The EPA delivered its draft Final Determination document to the Office of Management and Budget last week, sources told The Wall Street Journal, and the agency will announce its decision in time to meet an April 1 deadline.

DON'T MISS: Pruitt won't let CA set emission standards; EPA not looking at post-2025 rules

A final determination by the EPA must be followed by a rule-making process, so the standard will not change immediately.

The Journal published its story on Friday; registration or subscription may be required to read it. The Bloomberg news service also reported the same conclusion on the same day.

The agency's chief regulator in the Office of Air and Radiation will meet this week with officials from the California Air Resources Board.

California Air Resources Board chair Mary Nichols (via Twitter)

California Air Resources Board chair Mary Nichols (via Twitter)

That body has had the legal right for decades to issue its own emission rules, affirmed by dozens of waivers issued by successive EPA administrations.

EPA chief Scott Pruitt told a Senate committee last July he did not expect to challenge the state's longstanding ability to set its own rules "at this time," but it's not clear that will remain the case.

Pruitt said in February California should not be able to set emission rules for the rest of the country, which many observers interpreted as a more confrontational stance by the climate-science-denying head of the agency charged with protecting the nation's air, water, and land from pollution.

CHECK OUT: CA attorney general: we will fight looser fuel-economy, emission rules

Numerous California officials, including its attorney general and CARB head Mary Nichols—backed by Governor Jerry Brown and the state legislature—have said California has no intention of easing its emission rules for 2022 through 2025 vehicles.

Automakers greatly fear a situation in which the country is split into different markets with different emission limits. Roughly one-third of U.S. residents live in the dozen or more states that have adopted California's tougher rules; the rest are in states where higher-emitting vehicles would be legal.

That would require automakers to track total emissions of vehicles sold in the two groups of states, and possibly limit sales of larger or higher-emitting vehicles—despite market demand—in the CARB-rules states.

EPA administrator Scott Pruitt [photo from 2014]

EPA administrator Scott Pruitt [photo from 2014]
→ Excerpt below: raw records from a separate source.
(* ===== verification/Xv6String.v ===== *)
(** * xv6 string routines (lab2/string.c)

    On the byte memory, except [safestrcpy], whose only arguments are the
    [name] arrays inside [struct proc] and which works on arrays as lists.  The
    names are those of the C routines, as in [JosString]. *)

From S2P Require Import Prelude CMem JosString.
From stdpp Require Import base numbers option list gmap strings.
Open Scope Z_scope.

Definition memset (m : mem) (dst c n : Z) : mem :=
  if (Z.rem (i32 dst) 4 =? 0) && (n mod 4 =? 0) then
    let c := Z.land c 255 in
    let w := Z.lor (Z.lor (Z.lor (Z.shiftl c 24) (Z.shiftl c 16)) (Z.shiftl c 8)) c in
    rep_stosl (Z.to_nat (n / 4)) m dst w
  else rep_stosb (Z.to_nat n) m dst c.

#[global] Arguments memset : simpl never.

Fixpoint memcmp (n : nat) (m : mem) (s1 s2 : Z) : Z :=
  match n with
  | O => 0
  | S k =>
      if negb (load8 m s1 =? load8 m s2) then load8 m s1 - load8 m s2
      else memcmp k m (s1 + 1) (s2 + 1)
  end.

(** The two loops of [memmove]. *)
Fixpoint copy_down (n : nat) (m : mem) (d s : Z) : mem :=
  match n with
  | O => m
  | S k => copy_down k (store8 m (d - 1) (load8 m (s - 1))) (d - 1) (s - 1)
  end.

Fixpoint copy_up (n : nat) (m : mem) (d s : Z) : mem :=
  match n with
  | O => m
  | S k => copy_up k (store8 m d (load8 m s)) (d + 1) (s + 1)
  end.

Definition memmove (m : mem) (dst src n : Z) : mem :=
  if (src <? dst) && (dst <? src + n) then copy_down (Z.to_nat n) m (dst + n) (src + n)
  else copy_up (Z.to_nat n) m dst src.

Definition memcpy (m : mem) (dst src n : Z) : mem := memmove m dst src n.

Fixpoint strncmp (n : nat) (m : mem) (p q : Z) : Z :=
  match n with
  | O => 0
  | S k =>
      if negb (load8 m p =? 0) && (load8 m p =? load8 m q) then strncmp k m (p + 1) (q + 1)
      else load8 m p - load8 m q
  end.

Fixpoint pad_zero (n : nat) (m : mem) (s : Z) : mem :=
  match n with
  | O => m
  | S k => pad_zero k (store8 m s 0) (s + 1)
  end.

Fixpoint strncpy_loop (n : nat) (m : mem) (s t : Z) : mem :=
  match n with
  | O => m
  | S k =>
      let m := store8 m s (load8 m t) in
      if load8 m s =? 0 then pad_zero k m (s + 1) else strncpy_loop k m (s + 1) (t + 1)
  end.
Definition strncpy (m : mem) (s t n : Z) : mem := strncpy_loop (Z.to_nat n) m s t.

Fixpoint strlen (fuel : nat) (m : mem) (s n : Z) : option Z :=
  match fuel with
  | O => None
  | S f => if load8 m (s + n) =? 0 then Some n else strlen f m s (n + 1)
  end.

(** [k] is [n - 1]; [pos] is how far both pointers have moved. *)
Fixpoint safestrcpy_loop (k pos : nat) (s t : list Z) : list Z :=
  match k with
  | O => <[pos := 0]> s
  | S k' =>
      let c := nth pos t 0 in
      let s := <[pos := c]> s in
      if c =? 0 then <[S pos := 0]> s else safestrcpy_loop k' (S pos) s t
  end.
Definition safestrcpy (s t : list Z) (n : Z) : list Z :=
  if n <=? 0 then s else safestrcpy_loop (Z.to_nat (n - 1)) 0 s t.

(** ** [memset] *)

Lemma memset_same m dst c n : 0 < n -> memset m dst c n = JosString.memset m dst c n.
Proof. intros. unfold memset, JosString.memset. by rewrite (proj2 (Z.eqb_neq n 0)) by lia. Qed.

(** ** [memmove] *)

Lemma copy_down_movs n m d s : copy_down n m d s = rep_movs movsb 1 (-1) n m (d - 1) (s - 1).
Proof.
  revert m d s. induction n as [|n IH]; intros; simpl; [done|]. rewrite IH.
  unfold movsb. f_equal; lia.
Qed.

Lemma copy_up_movs n m d s : copy_up n m d s = rep_movs movsb 1 1 n m d s.
Proof. revert m d s. induction n as [|n IH]; intros; simpl; [done|]. by rewrite IH. Qed.

(** The two loops as one copy. *)
Lemma memmove_load8 m dst src n b :
  mem_ok m -> 0 <= n ->
  load8 (memmove m dst src n) b = if decide (dst <= b < dst + n) then load8 m (src + (b - dst)) else load8 m b.
Proof.
  intros Hm Hn. unfold memmove. destruct ((src <? dst) && (dst <? src + n)) eqn:E.
  - apply andb_true_iff in E as [E1%Z.ltb_lt E2%Z.ltb_lt].
    rewrite copy_down_movs. by rewrite (rep_movs_down_choice false) by (done || lia).
  - rewrite copy_up_movs. by rewrite (rep_movs_up_choice false) by (done || lia).
Qed.

Lemma memmove_ok m dst src n : mem_ok m -> mem_ok (memmove m dst src n).
Proof.
  intros Hm. unfold memmove. case_match.
  - rewrite copy_down_movs. by apply rep_movs_ok; [exact movsb_ok|].
  - rewrite copy_up_movs. by apply rep_movs_ok; [exact movsb_ok|].
Qed.

(** C40: the byte loops of xv6's [memmove] leave every byte of memory as the
    word-wise [rep movs] code of JOS's [memmove] does, for every overlap and
    alignment. *)
Theorem memmove_equiv m dst src n b :
  mem_ok m -> 0 <= n ->
  load8 (memmove m dst src n) b = load8 (JosString.memmove m dst src n) b.
Proof.
  intros Hm Hn. unfold memmove, JosString.memmove.
  destruct ((src <? dst) && (dst <? src + n)) eqn:E.
  - apply andb_true_iff in E as [E1%Z.ltb_lt E2%Z.ltb_lt].
    rewrite copy_down_movs. symmetry.
    etransitivity; [apply rep_movs_down_choice; (done || lia)|].
    by rewrite (rep_movs_down_choice false) by (done || lia).
  - rewrite copy_up_movs. assert (dst <= src \/ src + n <= dst) by lia. symmetry.
    etransitivity; [apply rep_movs_up_choice; (done || lia)|].
    by rewrite (rep_movs_up_choice false) by (done || lia).
Qed.

Lemma memmove_equiv_witness :
  let m : mem := list_to_map (zip (seqZ 100 8) [1; 2; 3; 4; 5; 6; 7; 8]) in
  load8 (memmove m 101 100 7) 107 = load8 (JosString.memmove m 101 100 7) 107.
Proof.
  apply memmove_equiv; [apply (bool_decide_unpack _); vm_compute; exact I|lia].
Defined.

(** ** [safestrcpy] *)

(** The string an array holds: its bytes before the first 0. *)
Fixpoint cstr (l : list Z) : list Z :=
  match l with
  | [] => []
  | c :: l => if c =? 0 then [] else c :: cstr l
  end.

Lemma safestrcpy_loop_spec k pos s t :
  (pos + k < length s)%nat ->
  length (safestrcpy_loop k pos s t) = length s /\
  take pos (safestrcpy_loop k pos s t) = take pos s /\
  cstr (drop pos (safestrcpy_loop k pos s t)) = take k (cstr (drop pos t)).
Proof.
  revert pos s. induction k as [|k IH]; intros pos s Hlen; simpl.
  - rewrite length_insert. split_and!; [done|by rewrite take_insert_ge by lia|].
    by rewrite (drop_S _ 0) by (apply list_lookup_insert_eq; lia).
  - set (c := nth pos t 0). set (s1 := <[pos := c]> s).
    assert (length s1 = length s) as Hl1 by apply length_insert.
    assert (c = default 0 (t !! pos)) as Hc by apply nth_lookup.
    destruct (Z.eqb_spec c 0) as [E|E].
    + rewrite length_insert. unfold s1. split_and!; [by rewrite length_insert|by rewrite !take_insert_ge by lia|].
      rewrite (drop_S _ c); [simpl; rewrite E; simpl|].
      * destruct (t !! pos) as [c'|] eqn:Et.
        -- rewrite (drop_S _ c') by done. assert (c' = 0) as -> by (simpl in Hc; congruence). done.
        -- by rewrite (drop_ge t pos) by (by apply lookup_ge_None).
      * rewrite list_lookup_insert_ne by lia. apply list_lookup_insert_eq. lia.
    + destruct (IH (S pos) s1) as (IH1 & IH2 & IH3); [lia|]. split_and!; [lia|..].
      * apply (f_equal (take pos)) in IH2. rewrite !take_take in IH2.
        replace (pos `min` S pos)%nat with pos in IH2 by lia.
        rewrite IH2. unfold s1. by rewrite take_insert_ge by lia.
      * rewrite (drop_S _ c); [simpl; rewrite (drop_S t c); [simpl|]|].
        -- destruct (Z.eqb_spec c 0); [done|]. simpl. by rewrite IH3.
        -- destruct (t !! pos); simpl in Hc; congruence.
        -- assert (take (S pos) (safestrcpy_loop k (S pos) s1 t) !! pos = Some c) as H.
           { rewrite IH2, lookup_take_lt by lia. apply list_lookup_insert_eq. lia. }
           by rewrite lookup_take_lt in H by lia.
Qed.

(** [safestrcpy] into an array of at least [n > 0] bytes leaves a
    terminated string there: the longest prefix of the source string of at most
    [n - 1] characters; the size of the array does not change. *)
Theorem safestrcpy_spec s t n :
  0 < n <= Z.of_nat (length s) ->
  length (safestrcpy s t n) = length s /\
  cstr (safestrcpy s t n) = take (Z.to_nat (n - 1)) (cstr t) /\
  (length (cstr (safestrcpy s t n)) < length (safestrcpy s t n))%nat.
Proof.
  intros Hn. unfold safestrcpy. destruct (Z.leb_spec n 0); [lia|].
  destruct (safestrcpy_loop_spec (Z.to_nat (n - 1)) 0 s t) as (H1 & _ & H3); [lia|].
  rewrite !drop_0 in H3. rewrite H1, H3. split_and!; [done..|].
  rewrite length_take. lia.
Qed.

Lemma safestrcpy_spec_witness :
  cstr (safestrcpy (replicate 4 7) (zs "init" ++ [0]) 4) = zs "ini".
Proof.
  destruct (safestrcpy_spec (replicate 4 7) (zs "init" ++ [0]) 4) as (_ & H & _).
  - simpl. lia.
  - rewrite H. reflexivity.
Defined.
(* ===== verification/Xv6Console.v ===== *)
(** * xv6 console output (lab2/console.c)

    [printint] with its 16-byte buffer, and the format interpreter of the
    kernel's [cprintf].  The console device is the list of the characters sent
    to it. *)

From S2P Require Import Prelude CMem JosString JosPrintfmt.
From stdpp Require Import base numbers option list gmap strings.
From Stdlib Require Import Ascii.
Open Scope Z_scope.

(** The do-while loop: the digits from the least significant one on. *)
Fixpoint printint_loop (fuel : nat) (x base : Z) : list Z :=
  match fuel with
  | O => []
  | S f =>
      let rest := if x / base =? 0 then [] else printint_loop f (x / base) base in
      hexdigit (x mod base) :: rest
  end.

(** The characters in the order in which the last loop prints them: the buffer
    from its end. *)
Definition printint_buf (xx base : Z) (sign : bool) : list Z :=
  let neg := sign && (i32 xx <? 0) in
  let x := if neg then u32 (- i32 xx) else u32 xx in
  let buf := printint_loop 33 x base in
  if neg then buf ++ [zc "-"] else buf.

Definition printint (xx base : Z) (sign : bool) : list Z := rev (printint_buf xx base sign).

(** What [cprintf] sends; [None] when an argument is missing or of the wrong
    kind. *)
Fixpoint cprintf_out (fmt : list Z) (args : list arg) : option (list Z) :=
  match fmt with
  | [] => Some []
  | c :: fmt1 =>
      if negb (c =? zc "%") then app [c] <$> cprintf_out fmt1 args
      else
        match fmt1 with
        | [] => Some []
        | c :: fmt2 =>
            if c =? zc "d" then
              match args with
              | AInt w :: args => app (printint w 10 true) <$> cprintf_out fmt2 args
              | _ => None
              end
            else if (c =? zc "x") || (c =? zc "p") then
              match args with
              | AInt w :: args => app (printint w 16 false) <$> cprintf_out fmt2 args
              | _ => None
              end
            else if c =? zc "s" then
              match args with
              | AStr s :: args => app (default (zs "(null)") s) <$> cprintf_out fmt2 args
              | _ => None
              end
            else if c =? zc "%" then app [zc "%"] <$> cprintf_out fmt2 args
            else app [zc "%"; c] <$> cprintf_out fmt2 args
        end
  end.

Example cprintf_example :
  cprintf_out (zs "%d %x %s%%%q") [AInt (-12); AInt 3735928559; AStr None] =
    Some (zs "-12 deadbeef (null)%%q").
Proof. reflexivity. Qed.

(** ** [printint] *)

Lemma printint_loop_digits fuel x base :
  2 <= base -> 0 <= x < base ^ Z.of_nat fuel -> (0 < fuel)%nat ->
  rev (printint_loop fuel x base) = map hexdigit (digits fuel base x).
Proof.
  intros Hb. revert x. induction fuel as [|fuel IH]; intros x Hx Hf; [lia|].
  rewrite pow_succ in Hx by lia. cbn [printint_loop digits]. simpl rev.
  destruct (Z.leb_spec base x) as [Hle|Hlt].
  - rewrite map_app. destruct (Z.eqb_spec (x / base) 0) as [E|E].
    { pose proof (Z.div_str_pos x base). lia. }
    rewrite IH; [done| |].
    + split; [apply Z.div_pos; lia|apply Z.div_lt_upper_bound; lia].
    + destruct fuel; [simpl in Hx; lia|lia].
  - rewrite Z.div_small by lia. done.
Qed.

Lemma digits_length fuel base x k :
  2 <= base -> 0 <= x < base ^ Z.of_nat k -> (0 < k)%nat -> (length (digits fuel base x) <= k)%nat.
Proof.
  intros Hb. revert x k. induction fuel as [|fuel IH]; intros x k Hx Hk; [simpl; lia|].
  cbn [digits]. destruct (Z.leb_spec base x); [|simpl; lia].
  destruct k as [|k]; [lia|]. rewrite pow_succ in Hx by lia. rewrite length_app. simpl.
  destruct k as [|k]; [simpl in Hx; lia|].
  specialize (IH (x / base) (S k)). rewrite Nat.add_1_r. apply le_n_S, IH; [|lia].
  split; [apply Z.div_pos; lia|apply Z.div_lt_upper_bound; lia].
Qed.

(** For every 32-bit word, [printint] in base 10 prints the minus sign of a
    negative number and the decimal digits of its absolute value, also for the
    most negative number; in base 16 it prints the hexadecimal digits of the
    unsigned word; and the digits with the sign fit in the 16-byte buffer. *)
Theorem printint_spec xx :
  0 <= xx < 2 ^ 32 ->
  printint xx 10 true =
    (if i32 xx <? 0 then [zc "-"] else []) ++ map hexdigit (digits 33 10 (Z.abs (i32 xx))) /\
  value 10 (digits 33 10 (Z.abs (i32 xx))) = Z.abs (i32 xx) /\
  printint xx 16 false = map hexdigit (digits 33 16 xx) /\
  value 16 (digits 33 16 xx) = xx /\
  (length (printint_buf xx 10 true) <= 16)%nat /\ (length (printint_buf xx 16 false) <= 16)%nat.
Proof.
  intros Hx. assert (- 2 ^ 31 <= i32 xx < 2 ^ 31) as Hi by apply i32_range.
  set (v := Z.abs (i32 xx)). assert (0 <= v <= 2 ^ 31) as Hv by lia.
  assert (Hb : forall b, 2 <= b -> forall y, 0 <= y < 2 ^ 32 -> 0 <= y < b ^ Z.of_nat 33).
  { intros b Hb y Hy. split; [lia|]. apply Z.lt_le_trans with (2 ^ Z.of_nat 33).
    - etransitivity; [apply Hy|]. by apply Z.pow_lt_mono_r.
    - by apply Z.pow_le_mono_l. }
  assert (Hbuf10 : printint_buf xx 10 true =
    printint_loop 33 v 10 ++ (if i32 xx <? 0 then [zc "-"] else [])).
  { unfold printint_buf. cbn [andb]. destruct (Z.ltb_spec (i32 xx) 0).
    - rewrite u32_small by lia. by replace (- i32 xx) with v by lia.
    - rewrite app_nil_r, u32_small by lia. f_equal. unfold v. rewrite Z.abs_eq by lia.
      revert H. unfold i32. clear Hb v Hv Hi. dlia. }
  assert (Hd10 : rev (printint_loop 33 v 10) = map hexdigit (digits 33 10 v))
    by (apply printint_loop_digits; [lia|apply Hb; lia|lia]).
  assert (Hd16 : rev (printint_loop 33 xx 16) = map hexdigit (digits 33 16 xx))
    by (apply printint_loop_digits; [lia|apply Hb; lia|lia]).
  assert (Hbuf16 : printint_buf xx 16 false = printint_loop 33 xx 16).
  { unfold printint_buf. cbn [andb]. rewrite u32_small by lia. reflexivity. }
  split_and!.
  - unfold printint. rewrite Hbuf10, rev_app_distr, Hd10. by destruct (i32 xx <? 0).
  - apply digits_value; [lia|apply Hb; lia].
  - unfold printint. by rewrite Hbuf16.
  - apply digits_value; [lia|apply Hb; lia].
  - rewrite Hbuf10, length_app, <- length_rev, Hd10, length_map.
    assert (length (digits 33 10 v) <= 10)%nat by (apply digits_length; lia).
    destruct (i32 xx <? 0); cbn [length]; lia.
  - rewrite Hbuf16, <- length_rev, Hd16, length_map.
    assert (length (digits 33 16 xx) <= 8)%nat by (apply digits_length; lia). lia.
Qed.

Lemma printint_spec_witness :
  printint (2 ^ 31) 10 true = zs "-2147483648" /\ 0 <= 2 ^ 31 < 2 ^ 32.
Proof.
  assert (0 <= 2 ^ 31 < 2 ^ 32) as H by lia. split; [|exact H].
  destruct (printint_spec (2 ^ 31) H) as (E & _). rewrite E. reflexivity.
Defined.
(* ===== verification/Xv6Proc.v ===== *)
(** * xv6 processes (lab2/proc.c, lab2/proc.h)

    The process table and every routine of proc.c that works on it.  The
    components it calls (page allocator, address spaces, files, log) are the
    operations of the class [Services] on a state of their own; a context
    switch is a parameter of the routines that perform one. *)

From S2P Require Import Prelude CMem JosString JosPrintfmt Xv6Lock Xv6String Xv6Console.
From stdpp Require Import base numbers option list gmap strings.
From Stdlib Require Import Ascii.
Open Scope Z_scope.

Definition NPROC : nat := 64.
Definition NOFILE : nat := 16.
Definition KSTACKSIZE : Z := 4096.
Definition PGSIZE : Z := 4096.
Definition DEFAULT_BUDGET : Z := 5.
Definition MAXPRIORITY : Z := 2.
Definition TICKS_TO_PROMOTE : Z := 50.
Definition ROOTDEV : Z := 1.

(** ** Data *)

Inductive procstate := UNUSED | EMBRYO | SLEEPING | RUNNABLE | RUNNING | ZOMBIE.
#[global] Instance procstate_eq_dec : EqDecision procstate.
Proof. solve_decision. Defined.

(** A [void *]: null, a slot of the process table, or another address. *)
Inductive ptr := PNull | PProc (i : nat) | PAddr (a : Z).
#[global] Instance ptr_eq_dec : EqDecision ptr.
Proof. solve_decision. Defined.

Definition proc_ptr (p : option nat) : ptr :=
  match p with Some i => PProc i | None => PNull end.

Record proc : Type := MkProc {
  sz : Z; pgdir : Z; kstack : Z; state : procstate; pid : Z; parent : option nat;
  tf : Z; context : Z; chan : ptr; killed : Z; ofile : list Z; cwd : Z; name : list Z;
  priority : Z; budget : Z; num_tickets : Z; num_scheduled : Z; ticks : Z }.

Definition proc0 : proc :=
  MkProc 0 0 0 UNUSED 0 None 0 0 PNull 0 (replicate NOFILE 0) 0 (replicate 16 0) 0 0 0 0 0.

Definition set_state (x : procstate) (p : proc) : proc :=
  MkProc (sz p) (pgdir p) (kstack p) x (pid p) (parent p) (tf p) (context p) (chan p) (killed p)
    (ofile p) (cwd p) (name p) (priority p) (budget p) (num_tickets p) (num_scheduled p) (ticks p).
Definition set_chan (x : ptr) (p : proc) : proc :=
  MkProc (sz p) (pgdir p) (kstack p) (state p) (pid p) (parent p) (tf p) (context p) x (killed p)
    (ofile p) (cwd p) (name p) (priority p) (budget p) (num_tickets p) (num_scheduled p) (ticks p).
Definition set_killed (x : Z) (p : proc) : proc :=
  MkProc (sz p) (pgdir p) (kstack p) (state p) (pid p) (parent p) (tf p) (context p) (chan p) x
    (ofile p) (cwd p) (name p) (priority p) (budget p) (num_tickets p) (num_scheduled p) (ticks p).
Definition set_parent (x : option nat) (p : proc) : proc :=
  MkProc (sz p) (pgdir p) (kstack p) (state p) (pid p) x (tf p) (context p) (chan p) (killed p)
    (ofile p) (cwd p) (name p) (priority p) (budget p) (num_tickets p) (num_scheduled p) (ticks p).
Definition set_prio (x b : Z) (p : proc) : proc :=
  MkProc (sz p) (pgdir p) (kstack p) (state p) (pid p) (parent p) (tf p) (context p) (chan p)
    (killed p) (ofile p) (cwd p) (name p) x b (num_tickets p) (num_scheduled p) (ticks p).
Definition set_tickets (x y : Z) (p : proc) : proc :=
  MkProc (sz p) (pgdir p) (kstack p) (state p) (pid p) (parent p) (tf p) (context p) (chan p)
    (killed p) (ofile p) (cwd p) (name p) (priority p) (budget p) x y (ticks p).
Definition set_pticks (x : Z) (p : proc) : proc :=
  MkProc (sz p) (pgdir p) (kstack p) (state p) (pid p) (parent p) (tf p) (context p) (chan p)
    (killed p) (ofile p) (cwd p) (name p) (priority p) (budget p) (num_tickets p)
    (num_scheduled p) x.
Definition set_pid (x : Z) (p : proc) : proc :=
  MkProc (sz p) (pgdir p) (kstack p) (state p) x (parent p) (tf p) (context p) (chan p) (killed p)
    (ofile p) (cwd p) (name p) (priority p) (budget p) (num_tickets p) (num_scheduled p) (ticks p).
Definition set_stack (k t c : Z) (p : proc) : proc :=
  MkProc (sz p) (pgdir p) k (state p) (pid p) (parent p) t c (chan p) (killed p)
    (ofile p) (cwd p) (name p) (priority p) (budget p) (num_tickets p) (num_scheduled p) (ticks p).
Definition set_space (d z : Z) (p : proc) : proc :=
  MkProc z d (kstack p) (state p) (pid p) (parent p) (tf p) (context p) (chan p) (killed p)
    (ofile p) (cwd p) (name p) (priority p) (budget p) (num_tickets p) (num_scheduled p) (ticks p).
Definition set_files (l : list Z) (d : Z) (p : proc) : proc :=
  MkProc (sz p) (pgdir p) (kstack p) (state p) (pid p) (parent p) (tf p) (context p) (chan p)
    (killed p) l d (name p) (priority p) (budget p) (num_tickets p) (num_scheduled p) (ticks p).
Definition set_name (l : list Z) (p : proc) : proc :=
  MkProc (sz p) (pgdir p) (kstack p) (state p) (pid p) (parent p) (tf p) (context p) (chan p)
    (killed p) (ofile p) (cwd p) l (priority p) (budget p) (num_tickets p) (num_scheduled p) (ticks p).

(** What proc.c uses of the other components. *)
Class Services (R : Type) := {
  kalloc : M R Z;
  kfree : Z -> M R unit;
  setupkvm : M R Z;
  inituvm : Z -> Z -> Z -> M R unit;
  copyuvm : Z -> Z -> M R Z;
  freevm : Z -> M R unit;
  allocuvm : Z -> Z -> Z -> M R Z;
  deallocuvm : Z -> Z -> Z -> M R Z;
  switchuvm : proc -> M R unit;
  switchkvm : M R unit;
  filedup : Z -> M R Z;
  fileclose : Z -> M R unit;
  idup : Z -> M R Z;
  iput : Z -> M R unit;
  begin_op : M R unit;
  end_op : M R unit;
  namei : list Z -> M R Z;
  iinit : Z -> M R unit;
  initlog : Z -> M R unit }.

(** The kernel state; [x_ticks] is the global clock, [x_locking] the flag
    [cons.locking], [x_con] what the console has printed. *)
Record xst (R : Type) : Type := XSt {
  x_hw : hw; procs : list proc; nextpid : Z; initproc : option nat; promote_at : Z;
  x_ticks : Z; first : bool; x_locking : bool; x_con : list Z; x_rest : R }.
Arguments XSt {R}.
Arguments x_hw {R}. Arguments procs {R}. Arguments nextpid {R}. Arguments initproc {R}.
Arguments promote_at {R}. Arguments x_ticks {R}. Arguments first {R}. Arguments x_locking {R}.
Arguments x_con {R}. Arguments x_rest {R}.

Definition ptable_lock : nat := 0.
Definition cons_lock : nat := 1.
Definition ticks_lock : nat := 2.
Only two ways to resolve that challenge exist: Keep national standards at California's current levels, which Trump's EPA seems to have little inclination to do, or eliminate the waiver to force California to fall in line.

Eliminating California's legal right to set its own emission standard, which it has done since well before the 1970 establishment of the Environmental Protection Agency by President Richard M. Nixon, would be a radical step.

Automakers and their lobbyists have pleaded with the Trump administration to boost the legally allowable carbon-dioxide emissions for 2022 through 2025 vehicles.

They are now selling more utility vehicles and fewer passenger sedans and hatchbacks, which they claim makes it harder to meet limits written for a very different mix of vehicles.

That argument may or may not hold water: The emission rules vary based on the footprint of the vehicle, so larger vehicles can emit more, a provision widely seen as a concession to truck-heavy U.S. makers when the rules were finalized in 2012.

While the rule-making process will have to move through a prescribed set of steps, including public comment on any set of final proposed rules, the EPA appears likely to move forward in its plan to allow higher emissions of the climate-change gas carbon dioxide from future vehicles.